▶ **Work request**:
Which lines of the entries contain the string "ReplyInt"? Please find them and copy them.

[Collected data entries]
-=-=-
(* ===== verification/RlcManagerSpec.v ===== *)
(** * The RLC of all UEs, as a finite map (specification of RlcManager.v)

    A UE is a finite map from bearers to entities, with the channels its bearers
    are on, and the UEs are a finite map from identifiers; there are no pointers,
    no lists and no memory to free. *)

From S2P Require Import Prelude TimeStat RlcEntity RlcBearer RlcManager.

(** SRB 0 to 3 and DRB 1 to 32. *)
Inductive bearer : Type := Srb (i : Z) | Drb (i : Z).
#[export] Instance bearer_eq_dec : EqDecision bearer.
Proof. solve_decision. Defined.
#[export] Instance bearer_countable : Countable bearer.
Proof.
  refine (inj_countable' (fun b => match b with Srb i => (true, i) | Drb i => (false, i) end)
    (fun p => if p.1 then Srb p.2 else Drb p.2) _). by intros [i|i].
Defined.

Definition is_bearer (b : bearer) : bool :=
  match b with Srb i => (0 <=? i) && (i <=? 3) | Drb i => (1 <=? i) && (i <=? MAX_DRBS_PER_UE) end.

(** The order in which remove_ue frees. *)
Definition all_srbs : list bearer := Srb <$> seqZ 1 3.
Definition all_drbs : list bearer := Drb <$> seqZ 1 MAX_DRBS_PER_UE.

Inductive kind : Type := KSrb0 (d : srb0_data) | KUm | KAm.

Section Spec.
Context {E : Type} `{RlcEntity E}.

Record aue := mk_aue { a_bearers : gmap bearer (E * kind); a_lcid2rb : list nr_rlc_rb_t; a_rlf : option Z }.
#[export] Instance eta_aue : RecordEta aue := fld (fld (fld (fun _ => mk_aue) a_bearers) a_lcid2rb) a_rlf.
Record astate := mk_astate { a_ues : gmap Z aue; a_enb : bool; a_clock : rlc_clock }.
#[export] Instance eta_astate : RecordEta astate := fld (fld (fld (fun _ => mk_astate) a_ues) a_enb) a_clock.

Definition new_aue : aue := mk_aue ∅ (replicate 32 (mk_rb NR_RLC_NONE 0)) None.
Definition spec_ue (s : astate) (id : Z) : aue := default new_aue (a_ues s !! id).
Definition spec_set (s : astate) (id : Z) (au : aue) : astate := s <| a_ues := <[id := au]> (a_ues s) |>.
Definition spec_put (s : astate) (id : Z) (au : aue) (b : bearer) (x : E * kind) : astate :=
  spec_set s id (au <| a_bearers := <[b := x]> (a_bearers au) |>).
Definition spec_drop (s : astate) (id : Z) (au : aue) (b : bearer) : astate :=
  spec_set s id (au <| a_bearers := delete b (a_bearers au) |>).

(** Every function knows the UE it names, if only from then on. *)
Definition touch (s : astate) (id : Z) : astate := spec_set s id (spec_ue s id).

(** ** Callbacks *)

Definition spec_callback (nd : rlc_node) (s : astate) (id : Z) (au : aue) (b : bearer) (k : kind) (ev : rlc_event)
    : outcome (list rlc_output) :=
  match ev, k with
  | DeliverSdu buf, KSrb0 d =>
      send ← of_option NullDeref (s0_send d);
      Ok [InitialUlRrcMessage send (s0_ue_id d) (s0_data d) buf]
  | DeliverSdu buf, (KUm | KAm) =>
      let '(is_srb, rb_id) := match b with Srb i => (true, i) | Drb i => (false, i) end in
      cu_id ← (if a_enb s then du_get_f1_ue_data nd id else Ok id);
      Ok (if a_enb s && node_is_du nd
          then [if is_srb : bool then F1UlRrcMessage cu_id id rb_id buf else GtpDataReq id rb_id buf]
          else [PdcpDataInd cu_id (a_enb s) is_srb rb_id buf])
  | SduSuccessfulDelivery _, KAm => if decide (b = Srb 3) then Fault Exit else Ok []
  | MaxRetxReached, KAm =>
      if decide (b = Srb 3) then Fault Exit
      else Ok (match a_rlf au with Some handler => [RlfDetected handler id] | None => [] end)
  | _, _ => Fault NullDeref
  end.

Fixpoint spec_callbacks (nd : rlc_node) (s : astate) (id : Z) (au : aue) (b : bearer) (k : kind) (evs : list rlc_event)
    : outcome (list rlc_output) :=
  match evs with
  | [] => Ok []
  | ev :: evs => out ← spec_callback nd s id au b k ev; outs ← spec_callbacks nd s id au b k evs; Ok (out ++ outs)
  end.

(** A call of the entity of bearer [b], or [none] without one. *)
Definition spec_call {R} (nd : rlc_node) (s : astate) (id : Z) (b : option bearer) (none : outcome R) (f : E -> outcome (R * E))
    : outcome (R * list rlc_output * astate) :=
  let au := spec_ue s id in
  let s := touch s id in
  match b ≫= (fun b => (b,.) <$> a_bearers au !! b) with
  | Some (b, (e, k)) =>
      '(r, e') ← f e;
      outs ← spec_callbacks nd s id au b k (drop (length (events (common e))) (events (common e')));
      Ok (r, outs, spec_put s id au b (e', k))
  | None => r ← none; Ok (r, [], s)
  end.

Definition spec_at_time {R} (s : astate) (f : E -> outcome (R * E)) (e : E) : outcome (R * E) :=
  e ← set_time e (current_time (a_clock s)); f e.

(** The bearer of a channel. *)
Definition rb_of_entry (rb : nr_rlc_rb_t) : outcome (option bearer) :=
  match rb_type rb with
  | NR_RLC_NONE => Ok None
  | NR_RLC_SRB => _ ← require ((1 <=? rb_choice rb) && (rb_choice rb <=? 3)) OutOfBounds; Ok (Some (Srb (rb_choice rb)))
  | NR_RLC_DRB => _ ← require (is_bearer (Drb (rb_choice rb))) OutOfBounds; Ok (Some (Drb (rb_choice rb)))
  end.
Definition bearer_of_channel (au : aue) (channel_id : Z) : outcome (option bearer) :=
  if channel_id =? 0 then Ok (Some (Srb 0))
  else rb ← of_option OutOfBounds (zget (a_lcid2rb au) (channel_id - 1)); rb_of_entry rb.

Definition spec_channel {R} (nd : rlc_node) (s : astate) (id channel_id : Z) (none : outcome R) (f : E -> outcome (R * E))
    : outcome (R * list rlc_output * astate) :=
  b ← bearer_of_channel (spec_ue s id) channel_id;
  spec_call nd s id b none f.

(** ** Setting up and releasing *)

Definition spec_free (s : astate) (id : Z) (b : bearer) : outcome astate :=
  let au := spec_ue s id in
  match a_bearers au !! b with
  | Some (e, _) => _ ← delete_entity e; Ok (spec_drop s id au b)
  | None => Ok s
  end.

Fixpoint spec_free_all (s : astate) (id : Z) (bs : list bearer) : outcome astate :=
  match bs with [] => Ok s | b :: bs => s ← spec_free s id b; spec_free_all s id bs end.

Definition spec_remove (s : astate) (id : Z) : outcome astate :=
  if decide (is_Some (a_ues s !! id)) then
    s ← spec_free_all s id (Srb 0 :: all_srbs ++ all_drbs);
    Ok (s <| a_ues := delete id (a_ues s) |>)
  else Ok s.

Definition spec_release (s : astate) (id channel_id : Z) : outcome astate :=
  b ← bearer_of_channel (spec_ue s id) channel_id;
  match b with Some b => spec_free (touch s id) id b | None => Ok (touch s id) end.

(** The channel is mapped, and the bearer set up unless it is there. *)
Definition spec_add (s : astate) (id : Z) (b : bearer) (ty : nr_rlc_rb_type) (c : NR_RLC_BearerConfig) (make : outcome E) (k : kind)
    : outcome astate :=
  let au := spec_ue s id in
  l ← of_option OutOfBounds (zset (a_lcid2rb au) (logicalChannelIdentity c - 1) (mk_rb ty (choice_id c)));
  let au := au <| a_lcid2rb := l |> in
  _ ← require (is_bearer b && negb (bool_decide (b = Srb 0))) OutOfBounds;
  match a_bearers au !! b with
  | Some _ => Ok (spec_set s id au)
  | None => e ← make; Ok (spec_put s id au b (e, k))
  end.

Definition spec_add_drb (s : astate) (id drb_id : Z) (c : NR_RLC_BearerConfig) : outcome astate :=
  config ← of_option NullDeref (rlc_Config c);
  match config with
  | NR_RLC_Config_am dl ul =>
      p ← decode_am dl ul;
      n ← same_sn_length (dam_sn_FieldLength dl) (uam_sn_FieldLength ul);
      n ← decode_sn_field_length_am n;
      spec_add s id (Drb drb_id) NR_RLC_DRB c (new_am RLC_RX_MAXSIZE RLC_TX_MAXSIZE p n) KAm
  | NR_RLC_Config_um_Bi_Directional um =>
      t ← decode_t_reassembly (um_t_Reassembly um);
      n ← same_sn_length (um_dl_sn_FieldLength um) (um_ul_sn_FieldLength um);
      n ← decode_sn_field_length_um n;
      spec_add s id (Drb drb_id) NR_RLC_DRB c (new_um RLC_RX_MAXSIZE RLC_TX_MAXSIZE t n) KUm
  | NR_RLC_Config_other => Fault Exit
  end.

Definition spec_activate_srb0 (s : astate) (id data : Z) (send : option Z) : outcome (bool * astate) :=
  let au := spec_ue s id in
  match a_bearers au !! Srb 0 with
  | Some _ => Ok (false, touch s id)
  | None => e ← new_tm 10000; Ok (true, spec_put s id au (Srb 0) (e, KSrb0 (mk_srb0_data id data send)))
  end.

Definition has_bearer (au : aue) (b : bearer) : bool := match a_bearers au !! b with Some _ => true | None => false end.

Definition spec_config_req (s : astate) (id : Z) (b : bearer) : outcome astate :=
  s ← spec_free (touch s id) id b;
  if existsb (has_bearer (spec_ue s id)) (take 2 all_srbs ++ all_drbs) then Ok s else spec_remove s id.

Definition spec_update_id (nd : rlc_node) (s : astate) (from_id to_id : Z) : outcome (bool * list rlc_output * astate) :=
  let au := spec_ue s from_id in
  spec_call nd (s <| a_ues := <[to_id := au]> (delete from_id (a_ues s)) |>) to_id (Some (Srb 1)) (Ok true)
    (fun e => e ← reestablishment e; Ok (true, e)).

Definition spec_set_handler (s : astate) (id : Z) (handler : option Z) : astate :=
  spec_set s id ((spec_ue s id) <| a_rlf := handler |>).

Definition spec_trigger (nd : rlc_node) (s : astate) (id : Z) : outcome (unit * list rlc_output * astate) :=
  '(_, outs, s) ← spec_call nd s id (Some (Srb 1)) (Fault NullDeref) (fun e => e ← reestablishment e; Ok (tt, e));
  '(_, outs', s) ← spec_call nd s id (Some (Drb 1)) (Fault NullDeref) (fun e => e ← reestablishment e; Ok (tt, e));
  Ok (tt, outs ++ outs', s).

(** The bearer by its number. *)
Definition numbered (is_srb : bool) (rb_id last_drb : Z) : option bearer :=
  if (1 <=? rb_id) && (rb_id <=? (if is_srb then 2 else last_drb)) then Some (if is_srb then Srb rb_id else Drb rb_id) else None.
Definition numbered_avg (n : Z) : option bearer :=
  if (1 <=? n) && (n <=? 3) then Some (Srb n) else if (4 <=? n) && (n <=? 8) then Some (Drb (n - 3)) else None.

Definition spec_srb_sdu (nd : rlc_node) (s : astate) (id n : Z) (buf : list Z) (size now : Z)
    : outcome (unit * list rlc_output * astate) :=
  _ ← require ((0 <=? n) && (n <=? 3)) OutOfBounds;
  spec_call nd s id (Some (Srb n)) (Fault NullDeref) (spec_at_time s (fun e => e ← recv_sdu e buf size (-1) now; Ok (tt, e))).

Definition spec_tick (s : astate) (frame subframe : Z) : astate := s <| a_clock := nr_rlc_tick (a_clock s) frame subframe |>.

Definition spec_request (s : astate) (id : Z) (srb_flag mbms_flag action_remove : bool) (module_id rb_id : Z) : outcome astate :=
  _ ← require (negb mbms_flag && action_remove && (module_id =? 0)) Exit;
  b ← of_option Exit (numbered srb_flag rb_id MAX_DRBS_PER_UE);
  spec_config_req s (i32 (u32 id)) b.

(** ** Any call *)

Definition spec_step (nd : rlc_node) (s : astate) (c : rlc_call) : outcome (rlc_reply * list rlc_output * astate) :=
  match c with
  | MacDataInd id eNB_index MBMS_flag ch buffer tb_size =>
      _ ← require ((eNB_index =? 0) && negb MBMS_flag) Exit;
      replying reply_unit (spec_channel nd s (u16 id) ch (Ok tt) (spec_at_time s (fun e => e ← recv_pdu e buffer tb_size; Ok (tt, e))))
  | MacDataReq id ch tb_size buffer now =>
      replying reply_pdu (spec_channel nd s (u16 id) ch (Ok (0, buffer))
        (spec_at_time s (fun e => '(ret, buffer, e) ← generate_pdu e buffer tb_size now; Ok (ret, buffer, e))))
  | MacStatusInd id frame ch =>
      replying ReplyBytes (spec_channel nd s (u16 id) ch (Ok (if (frame mod 128 =? 0) || (ch =? 0) then Some 0 else None))
        (spec_at_time s (fun e => '(n, e) ← occupancy e; Ok (Some n, e))))
  | MacOccupancyInd id frame subframe enb ch =>
      _ ← require (negb enb) Exit;
      let s := spec_tick s frame subframe in
      replying ReplyBytes (spec_channel nd s (u16 id) ch (Ok (if frame mod 128 =? 0 then Some 0 else None))
        (spec_at_time s (fun e => '(n, e) ← occupancy e; Ok (Some n, e))))
  | DataReq id is_srb rb_id mui sdu_size sdu now =>
      replying reply_unit (spec_call nd s (i32 (u32 id)) (numbered is_srb rb_id MAX_DRBS_PER_UE) (Ok tt)
        (spec_at_time s (fun e => e ← recv_sdu e sdu sdu_size mui now; Ok (tt, e))))
  | AvailableTxSpace id ch => replying ReplyInt (spec_channel nd s id ch (Ok (-1)) (fun e => Ok (available_tx_space e, e)))
  | SrbRecvSdu id ch buf size now => replying reply_unit (spec_srb_sdu nd s id ch buf size now)
  | ActivateAvg id ch is_on =>
      replying reply_unit (spec_call nd s id (numbered_avg ch) (Ok tt) (activate_avg is_on))
  | GetStatistics id srb_flag rb_id now =>
      replying ReplyStats (spec_call nd s id (numbered srb_flag rb_id 5) (Ok None) (statistics now))
  | GetLcid id is_srb rb_id => Ok (ReplyInt (lcid_of_rb (a_lcid2rb (spec_ue s id)) is_srb rb_id 1), [], touch s id)
  | SetRlfHandler id handler => Ok (ReplyUnit, [], spec_set_handler s id handler)
  | Reestablish id lc_id =>
      replying reply_unit (spec_channel nd s id (u32 lc_id) (Ok tt) (fun e => e ← reestablishment e; Ok (tt, e)))
  | Reconfigure id lc_id config => replying reply_unit (spec_channel nd s id (u32 lc_id) (Fault NullDeref) (reconfigure config))
  | AddSrb id srb_id c =>
      silent ('(p, n) ← srb_params (rlc_Config c);
              spec_add s id (Srb srb_id) NR_RLC_SRB c (new_am RLC_RX_MAXSIZE RLC_TX_MAXSIZE p n) KAm)
  | AddDrb id drb_id c => silent (spec_add_drb s id drb_id c)
  | ActivateSrb0 id data send => '(b, s) ← spec_activate_srb0 s id data send; Ok (ReplyBool b, [], s)
  | ReleaseEntity id ch => silent (spec_release s id ch)
  | ConfigReq id srb_flag mbms_flag action_remove module_id rb_id =>
      silent (spec_request s id srb_flag mbms_flag action_remove module_id rb_id)
  | RemoveUe id => silent (spec_remove s id)
  | UpdateId from_id to_id => replying ReplyBool (spec_update_id nd s from_id to_id)
  | TriggerReestablishment id => replying reply_unit (spec_trigger nd s id)
  | Tick frame subframe => Ok (ReplyUnit, [], spec_tick s frame subframe)
  end.

(** No UE is given the identifier of another. *)
Definition call_ok (s : astate) (c : rlc_call) : bool :=
  match c with
  | UpdateId from_id to_id => (from_id =? to_id) || match a_ues s !! to_id with None => true | Some _ => false end
  | _ => true
  end.

Fixpoint spec_run (nd : rlc_node) (s : astate) (cs : list rlc_call) : outcome (list (rlc_reply * list rlc_output) * astate) :=
  match cs with
  | [] => Ok ([], s)
  | c :: cs => '(r, outs, s) ← spec_step nd s c; '(l, s) ← spec_run nd s cs; Ok ((r, outs) :: l, s)
  end.

Fixpoint calls_ok (nd : rlc_node) (s : astate) (cs : list rlc_call) : bool :=
  match cs with
  | [] => true
  | c :: cs => call_ok s c && match spec_step nd s c with Ok (_, _, s) => calls_ok nd s cs | Fault _ => true end
  end.

End Spec.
-=-=-
▶ **Expected answer**:
  | AvailableTxSpace id ch => replying ReplyInt (spec_channel nd s id ch (Ok (-1)) (fun e => Ok (available_tx_space e, e)))
  | GetLcid id is_srb rb_id => Ok (ReplyInt (lcid_of_rb (a_lcid2rb (spec_ue s id)) is_srb rb_id 1), [], touch s id)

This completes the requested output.